(** One error for every field of the result that is not as given. *)
Definition disagreements (result : pydict) (prefix suffix : string) (fields : pydict) : list string :=
  flat_map (fun kv => if ne (default VNone (assoc (fst kv) result)) (snd kv) then [prefix +:+ fst kv +:+ suffix] else []) fields.

Record results_state := mk_results { s_errors : list string; s_names : list string }.

(** In a dict the last probe of a name is kept. *)
Definition find_probe (n : string) : option CinderProbe := List.find (fun p => String.eqb (p_name p) n) (rev PROBES).

Definition check_result (receipts : list (string * pydict)) (index : nat) (s : results_state) (result : pyval)
    : res results_state :=
  match result with
  | VDict d =>
      let bad := Ok (mk_results (s_errors s ++ ["result " +:+ dec (Z.of_nat index) +:+ ": invalid or duplicate probe name"])
                       (s_names s)) in
      match default VNone (assoc "name" d) with
      | VStr n =>
          match (if mem n (s_names s) then None else find_probe n) with
          | None => bad
          | Some probe =>
              let names := s_names s ++ [n] in
              match default VNone (assoc "job_id" d) with
              | VStr j =>
                  match assoc j receipts with
                  | None => Ok (mk_results (s_errors s) names)
                  | Some receipt =>
                      let e1 := disagreements d ("result " +:+ n +:+ ": ") " disagrees with the probe definition" (expected_fields probe) in
                      let* derived := derived_fields probe receipt in
                      let e2 := disagreements d ("result " +:+ n +:+ ": ") " disagrees with its signed receipt" derived in
                      Ok (mk_results (s_errors s ++ e1 ++ e2) names)
                  end
              | _ => Ok (mk_results (s_errors s) names)
              end
          end
      | _ => bad
      end
  | _ => Ok s
  end.

Fixpoint check_results (receipts : list (string * pydict)) (index : nat) (results : list pyval) (s : results_state)
    : res results_state :=
  match results with
  | [] => Ok s
  | x :: r => let* s := check_result receipts index s x in check_results receipts (S index) r s
  end.

(** ** The manifest *)
Definition field (d : pydict) (k : string) : pyval := default VNone (assoc k d).

(** [{r.get("job_id") for r in results if ...}] *)
Definition job_of (result : pyval) : list string :=
  match result with VDict d => match assoc "job_id" d with Some (VStr j) => [j] | _ => [] end | _ => [] end.
Definition same_set (a b : list string) : bool := forallb (fun x => mem x b) a && forallb (fun x => mem x a) b.

Definition well_shaped (result : pyval) : bool :=
  match result with
  | VDict d => is_bool (field d "containment_held") && is_bool (field d "isolation_confirmed")
               && is_bool (field d "purge_verified") && is_str (field d "observation_status")
  | _ => false
  end.
Definition flag (k : string) (result : pyval) : bool := truthy (field (dict_of result) k).

Definition computed_status (results : list pyval) : string :=
  if forallb (flag "containment_held") results then "ALL_BOUNDARIES_HELD"
  else if existsb (fun r => negb (flag "isolation_confirmed" r) || negb (flag "purge_verified" r)) results
       then "BOUNDARY_FAILURE_DETECTED"
  else if existsb (fun r => flag "error" r || ne_str (field (dict_of r) "observation_status") "COMPLETE") results
       then "EVALUATION_INCOMPLETE"
  else "CONTAINMENT_TEST_FAILED".

(** The errors and the warnings of the last part. *)
Definition check_totals (manifest : pydict) (results : list pyval) : list string * list string :=
  if negb (forallb well_shaped results) then (["manifest containment results are malformed"], [])
  else
    let e1 := match field manifest "all_contained" with
              | VBool b => if Bool.eqb b (forallb (flag "containment_held") results) then []
                           else ["manifest all_contained disagrees with its results"]
              | _ => ["manifest all_contained must be a bool"]
              end in
    match field manifest "overall_status" with
    | VNone => (e1, ["legacy manifest has no overall_status"])
    | declared => (e1 ++ (if ne_str declared (computed_status results)
                          then ["manifest overall_status disagrees with its results"] else []), [])
    end.

(** What is not about a single entry. *)
Definition check_counts (manifest : pydict) (children results : list pyval) (seen : list string) : list string :=
  (if ne (field manifest "probe_count") (VInt (Z.of_nat (length children))) || negb (length results =? length children)%nat
   then ["manifest probe_count, results, and child receipts disagree"] else [])
  ++ (if same_set (flat_map job_of results) seen then []
      else ["manifest result job_ids and child receipt job_ids disagree"]).

Definition check_head (manifest : pydict) : list string :=
  (if ne_str (field manifest "gate") GATE_VERSION then ["invalid incident-gate manifest"] else [])
  ++ (if ne_str (field manifest "run_id") (List.last run_root "") then ["manifest run_id does not match its directory"] else []).

Definition both_lists (manifest : pydict) : option (list pyval * list pyval) :=
  match default (VList []) (assoc "child_receipts" manifest), default (VList []) (assoc "results" manifest) with
  | VList children, VList results => Some (children, results)
  | _, _ => None
  end.

Record verification := mk_verification {
  run_id : pyval; overall_status : pyval; checked : list pydict; warnings : list string; errors : list string; verified : bool;
}.

Definition check_manifest (manifest : pydict) (expect_all : bool) : res verification :=
  let '(children, results) := default ([], []) (both_lists manifest) in
  let e1 := check_head manifest
            ++ match both_lists manifest with Some _ => [] | None => ["manifest child_receipts and results must be lists"] end in
  let* c := check_children 0 children (mk_children e1 [] [] []) in
  let* r := check_results (c_receipts c) 0 results
              (mk_results (c_errors c ++ check_counts manifest children results (c_seen c)) []) in
  let e2 := if expect_all && negb (same_set (s_names r) (map p_name PROBES))
            then ["run does not contain the complete canonical probe set"] else [] in
  let '(e3, warnings) := check_totals manifest results in
  let errors := s_errors r ++ e2 ++ e3 in
  Ok (mk_verification (field manifest "run_id") (field manifest "overall_status") (c_checked c) warnings errors
        (bool_decide (errors = []))).

End verify.

(** ** [verify_run] *)
Section run.
Variables (float_repr : pyfloat -> string) (parse_float : string -> pyfloat).
Context `{Unicode} `{UnicodeDigits}.
Variables (message : exn -> string) (fs : filesystem) (PROBES : list CinderProbe).

(** The JSON value of the policy file as [active_policy]: an object is the policy,
    null means the default file, a string names a file, anything else is refused. *)
Definition policy_of (v : pyval) (default_policy : option string) (read : string -> option string) : policy_source :=
  match v with
  | VStr s => PolicyFile (read s)
  | VNone => PolicyFile default_policy
  | _ => PolicyDict v
  end.

Definition verify_run (run_root key_path policy_path : path) (default_policy : option string) (read : string -> option string)
    (expect_all : bool) : res verification :=
  let* run_root := fs_resolve fs run_root in
  let* manifest := read_json parse_float fs (manifest_path run_root) in
  raise (ValueError "incident-gate manifest must be an object") when negb (is_dict manifest);;
  let* key := read_bytes fs key_path in
  raise (ValueError "observer key must contain exactly 32 bytes") when negb (String.length key =? 32)%nat;;
  let* policy := read_json parse_float fs policy_path in
  check_manifest float_repr parse_float message fs PROBES run_root key (policy_of policy default_policy read) (dict_of manifest) expect_all.

(** The report that [verify_run] returns, as a JSON object; the root is resolved. *)
Definition verify_report (root : path) (v : verification) : res pydict :=
  let* manifest_sha256 := _sha256 fs (manifest_path root) in
  let report_sha256 := match fs_file fs (report_path root) with Some raw => VStr (hexdigest raw) | None => VNone end in
  let valid := List.filter (fun record => truthy (field record "valid")) (checked v) in
  Ok [("verification_version", VInt 1); ("run_id", run_id v); ("overall_status", overall_status v);
      ("manifest_sha256", VStr manifest_sha256); ("report_sha256", report_sha256); ("child_receipts", VList (map VDict (checked v)));
      ("verified_receipt_count", VInt (Z.of_nat (length valid))); ("warnings", strs (warnings v)); ("errors", strs (errors v));
      ("verified", VBool (verified v))].

(** The object the script prints: an exception is a report of its own. *)
Definition main_result (run_root key_path policy_path : path) (default_policy : option string) (read : string -> option string)
    (expect_all : bool) : res pydict :=
  match (let* root := fs_resolve fs run_root in
         let* v := verify_run run_root key_path policy_path default_policy read expect_all in
         verify_report root v) with
  | Ok d => Ok d
  | Err e => if reported e then Ok [("verification_version", VInt 1); ("verified", VBool false); ("errors", strs [message e])] else Err e
  end.

(** The exit status of the script. *)
Definition main_status (result : pydict) : Z := if is_true (field result "verified") then 0 else 1.

End run.
End IncidentVerify.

────────────────────

Problem to solve
Which lines above run from the one containing "Definition well_shaped (result" to the one containing "results) then []"? Give them again exactly, both ends included.

Problem solution
Definition well_shaped (result : pyval) : bool :=
  match result with
  | VDict d => is_bool (field d "containment_held") && is_bool (field d "isolation_confirmed")
               && is_bool (field d "purge_verified") && is_str (field d "observation_status")
  | _ => false
  end.
Definition flag (k : string) (result : pyval) : bool := truthy (field (dict_of result) k).

Definition computed_status (results : list pyval) : string :=
  if forallb (flag "containment_held") results then "ALL_BOUNDARIES_HELD"
  else if existsb (fun r => negb (flag "isolation_confirmed" r) || negb (flag "purge_verified" r)) results
       then "BOUNDARY_FAILURE_DETECTED"
  else if existsb (fun r => flag "error" r || ne_str (field (dict_of r) "observation_status") "COMPLETE") results
       then "EVALUATION_INCOMPLETE"
  else "CONTAINMENT_TEST_FAILED".

(** The errors and the warnings of the last part. *)
Definition check_totals (manifest : pydict) (results : list pyval) : list string * list string :=
  if negb (forallb well_shaped results) then (["manifest containment results are malformed"], [])
  else
    let e1 := match field manifest "all_contained" with
              | VBool b => if Bool.eqb b (forallb (flag "containment_held") results) then []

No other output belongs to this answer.